Alcott Street

This street was introduced on a 1923 tract officially owned by Citizens Trust & Savings Bank. Typically when a bank or trust company is listed as owner, it means they’re just the mortgage lender for the anonymous individuals who actually own the tract and thus it’s hard to find any personal meaning behind its street names. Indeed, there might be no meaning at all: salespeople could have named them arbitrarily. Five such inscrutable streets came out of this 1923 tract: Alcott, Alvira, Cashio, Horner, and Key (now Pickford Place).
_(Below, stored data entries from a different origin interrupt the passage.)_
(* ===== verification/_CoqProject ===== *)
-Q . S2P
Prelude.v
Float64.v
GoUtf8.v
GoPath.v
WorkflowRun.v
WorkflowStore.v
WorkflowExecutor.v
WorkflowSafety.v
WorkflowProgress.v
Sql.v
WorkflowSqlite.v
WorkflowSqliteSafety.v
RunCheckpoint.v
RunRecords.v
RunSqlite.v
RunSqliteSafety.v
RunSqliteRecords.v
ApprovalCrypto.v
AgentTools.v
AgentCore.v
AgentSafety.v
AgentResume.v
AgentGuard.v
AgentStream.v
SkillKit.v
SkillSafety.v
ApprovalAdapter.v
HostLifecycle.v
ContextWindow.v
LlmRouting.v
LlmAudit.v
LlmHealth.v
LlmBreaker.v
LlmStats.v
LlmClient.v
MemorySearch.v
MemoryTypes.v
MemoryStore.v
MemorySafety.v
MemoryRecall.v
MemoryRecallSafety.v
MemoryWorkers.v
MemoryWorkersSafety.v
MetaClone.v
MemoryTools.v
MemoryToolsSafety.v
MemoryProjector.v
MemoryExtractor.v
OcrChunking.v
OcrRetry.v
OcrDispatch.v
EvalKit.v
ArtifactStore.v
McpKit.v
AgentMemory.v
MemoryEval.v
OpenAI.v
RunPostgres.v
MemoryJobs.v
MemoryPostgres.v
MemoryPgQuery.v
PaddleText.v
PaddleClient.v
LlmConfig.v
Definition IsZero (t : Time) : Prop := t = 0%Z.
Definition After (t u : Time) : Prop := (u < t)%Z.
Definition Before (t u : Time) : Prop := (t < u)%Z.
Definition TimeAdd (t : Time) (d : Duration) : Time := (t + d)%Z.
(** [t.Sub(u)] saturates at the bounds of [Duration]. *)
Definition TimeSub (t u : Time) : Duration := clamp64 (t - u).

#[global] Instance IsZero_dec t : Decision (IsZero t).
Proof. unfold IsZero. apply _. Defined.
#[global] Instance After_dec t u : Decision (After t u).
Proof. unfold After. apply _. Defined.
#[global] Instance Before_dec t u : Decision (Before t u).
Proof. unfold Before. apply _. Defined.
#[global] Typeclasses Opaque IsZero After Before.

(** [context.Context]: the error [ctx.Err()] returns, if the context is done. *)
Inductive CtxErr := Canceled | DeadlineExceeded.
#[global] Instance CtxErr_eq_dec : EqDecision CtxErr.
Proof. solve_decision. Defined.
Abbreviation Ctx := (option CtxErr).

(** * Go strings: byte strings ordered bytewise *)

(** [s < t] of Go strings. *)
Definition str_lt (s t : string) : Prop := String.ltb s t = true.
#[global] Instance str_lt_dec s t : Decision (str_lt s t).
Proof. unfold str_lt. apply _. Defined.

Lemma str_lt_not_le s t : str_lt s t ↔ ¬ String.le t s.
Proof.
  unfold str_lt, String.ltb, String.le, String.leb.
  rewrite (String.compare_antisym t s).
  destruct (String.compare s t); simpl; naive_solver.
Qed.

Lemma str_lt_irrefl s : ¬ str_lt s s.
Proof. rewrite str_lt_not_le. intros H. by apply H. Qed.

Lemma str_lt_trans s t u : str_lt s t → str_lt t u → str_lt s u.
Proof.
  rewrite !str_lt_not_le. intros Hst Htu Hus.
  destruct (total String.le t u); [|done].
  apply Hst. by transitivity u.
Qed.

Lemma str_lt_total s t : s ≠ t → str_lt s t ∨ str_lt t s.
Proof.
  intros Hne. rewrite !str_lt_not_le.
  destruct (decide (String.le t s)) as [Hts|]; [|by left].
  right. intros Hst. by apply Hne, (anti_symm String.le).
Qed.

(** [strings.Join]. *)
Definition strings_Join (parts : list string) (sep : string) : string :=
  String.concat sep parts.

(** [strings.TrimSpace] removes leading and trailing Unicode white space; the
white-space code points outside ASCII are matched by their UTF-8 encoding. *)
Definition byte_list := list ascii.

Definition ascii_space (c : ascii) : bool :=
  let n := N_of_ascii c in
  ((9 <=? n) && (n <=? 13) || (n =? 32))%N.

Definition bytes_eqb (l : byte_list) (l' : list N) : bool :=
  bool_decide (N_of_ascii <$> l = l').

(** UTF-8 encodings of U+0085, U+00A0. *)
Definition space2 (a b : ascii) : bool :=
  bytes_eqb [a; b] [194; 133]%N || bytes_eqb [a; b] [194; 160]%N.

(** UTF-8 encodings of U+1680, U+2000 to U+200A, U+2028, U+2029, U+202F,
U+205F and U+3000. *)
Definition space3 (a b c : ascii) : bool :=
  let n := N_of_ascii c in
  bytes_eqb [a; b; c] [225; 154; 128]%N ||
  bytes_eqb [a; b] [226; 128]%N &&
    ((128 <=? n) && (n <=? 138) || (n =? 168) || (n =? 169) || (n =? 175))%N ||
  bytes_eqb [a; b; c] [226; 129; 159]%N ||
  bytes_eqb [a; b; c] [227; 128; 128]%N.

Fixpoint trim_left (l : byte_list) : byte_list :=
  match l with
  | a :: l1 =>
      if ascii_space a then trim_left l1
      else match l1 with
      | b :: l2 =>
          if space2 a b then trim_left l2
          else match l2 with
          | c :: l3 => if space3 a b c then trim_left l3 else l
          | [] => l
          end
      | [] => l
      end
  | [] => []
  end.

(** [trim_left] on the reversed bytes: the same tests, read backwards. *)
Fixpoint trim_left_rev (l : byte_list) : byte_list :=
  match l with
  | a :: l1 =>
      if ascii_space a then trim_left_rev l1
      else match l1 with
      | b :: l2 =>
          if space2 b a then trim_left_rev l2
          else match l2 with
          | c :: l3 => if space3 c b a then trim_left_rev l3 else l
          | [] => l
          end
      | [] => l
      end
  | [] => []
  end.

Definition TrimSpace (s : string) : string :=
  let l := trim_left (String.list_ascii_of_string s) in
  String.string_of_list_ascii (reverse (trim_left_rev (reverse l))).

(** [strings.TrimSpace(s) == ""]. *)
Definition Blank (s : string) : Prop := TrimSpace s = "".
#[global] Instance Blank_dec s : Decision (Blank s).
Proof. unfold Blank. apply _. Defined.

Lemma Blank_empty : Blank "".
Proof. reflexivity. Qed.

(** * Dynamic values ([any])

[AFloat64] carries a finite float64 as a rational; values of other dynamic
types are observed only through their [%v] rendering. *)
Inductive Any :=
| ANil
| AString (s : string)
| AInt (z : Z)
| ABool (b : bool)
| AFloat64 (num : Z) (den : positive)
| AOther (typ repr : string).
#[global] Instance Any_eq_dec : EqDecision Any.
Proof. solve_decision. Defined.

(** A Go map with string keys. The nil map and the empty map are identified:
they agree on [len], [range] and lookup, and the code never assigns to a map
it has not checked against nil. *)
Abbreviation GoMap := (gmap string).
Abbreviation Metadata := (gmap string Any).

(** The clone helpers of the kits: nil for an empty map, otherwise a new map
filled key by key. *)
Definition map_clone {V} (m : GoMap V) : GoMap V :=
  if decide (size m = 0) then ∅
  else foldr (λ kv copied, <[kv.1 := kv.2]> copied) ∅ (map_to_list m).

Lemma map_clone_id {V} (m : GoMap V) : map_clone m = m.
Proof.
  unfold map_clone. case_decide as H; [by apply map_size_empty_inv in H|].
  transitivity (list_to_map (map_to_list m) : GoMap V); [|apply list_to_map_to_list].
  induction (map_to_list m) as [|[k v] l IH]; [done|]. simpl. by rewrite IH.
Qed.

(** Copying every entry of [src] into [dst] ([for k, v := range src]). *)
Definition map_assign {V} (dst src : GoMap V) : GoMap V :=
  foldr (λ kv m, <[kv.1 := kv.2]> m) dst (map_to_list src).

Lemma map_assign_union {V} (dst src : GoMap V) : map_assign dst src = src ∪ dst.
Proof.
  unfold map_assign. induction src as [|k v src Hk Hfst IH] using map_first_key_ind.
  - by rewrite map_to_list_empty, (left_id_L ∅ (∪)).
  - rewrite map_to_list_insert_first_key by done. simpl. rewrite IH.
    by rewrite insert_union_l.
Qed.

(** * Sorting

[sort.Slice] and [sort.SliceStable] with a [less] function. Insertion sort is
stable, so it is the result of [SliceStable]; where [less] is a strict total
order it is the only sorted permutation, so also that of [sort.Slice]. *)
Section sort.
Context {A : Type} (less : A → A → Prop) `{Hdec : ∀ x y, Decision (less x y)}.

Fixpoint insert_sorted (x : A) (l : list A) : list A :=
  match l with
  | [] => [x]
  | y :: l' => if decide (less y x) then y :: insert_sorted x l' else x :: l
  end.

Definition sort_slice (l : list A) : list A := foldr insert_sorted [] l.

(** [y] may follow [x]. *)
Definition not_after (x y : A) : Prop := ¬ less y x.

Lemma insert_sorted_perm x l : insert_sorted x l ≡ₚ x :: l.
Proof.
  induction l as [|y l IH]; simpl; [done|]. case_decide; [|done].
  rewrite IH. apply Permutation_swap.
Qed.

Lemma sort_slice_perm l : sort_slice l ≡ₚ l.
Proof.
  induction l as [|x l IH]; simpl; [done|]. by rewrite insert_sorted_perm, IH.
Qed.

Lemma elem_of_sort_slice x l : x ∈ sort_slice l ↔ x ∈ l.
Proof. by rewrite sort_slice_perm. Qed.

Lemma length_sort_slice l : length (sort_slice l) = length l.
Proof. by rewrite sort_slice_perm. Qed.

Context (Hasym : ∀ x y, less x y → ¬ less y x).
Context (Htrans : ∀ x y z, not_after x y → not_after y z → not_after x z).

Lemma insert_sorted_sorted x l :
  StronglySorted not_after l → StronglySorted not_after (insert_sorted x l).
Proof.
  induction 1 as [|y l Hl IH Hy]; simpl; [by repeat constructor|].
  case_decide as Hyx.
  - constructor; [done|]. rewrite Forall_forall in Hy |- *.
    intros z. rewrite insert_sorted_perm, elem_of_cons. intros [->|Hz]; [|auto].
    by apply Hasym.
  - constructor; [by constructor|]. constructor; [done|].
    eapply Forall_impl; [exact Hy|]. intros z. by apply Htrans.
Qed.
In the case of Alcott, however, there’s an intriguing detail: the 1924 Los Angeles City Directory listed seven people by that surname, one of whom was Geneva Alcott (1890-1985), a bookkeeper for… Citizens Trust & Savings Bank. “Aha!” you say – but it could still be a coincidence, as bank officers really weren’t tasked with naming streets. Unless one of them was also a landowner here, which is possible. In short, Geneva Alcott rates a solid “maybe” as Alcott Street’s namesake. Born Geneva Smith in Port Huron, MI, she was a small-time soprano who married John Alcott in 1915. Eight years later, she was single, living in L.A., and working for Citizens Trust. She tied the knot with Howard Browne in January 1924, divorced him three months later(!), and moved to Pasadena. She married a third time in 1935 – to violinist Louis Raymond Townsend, with whom she had performed for years – and ultimately wound up in San Diego.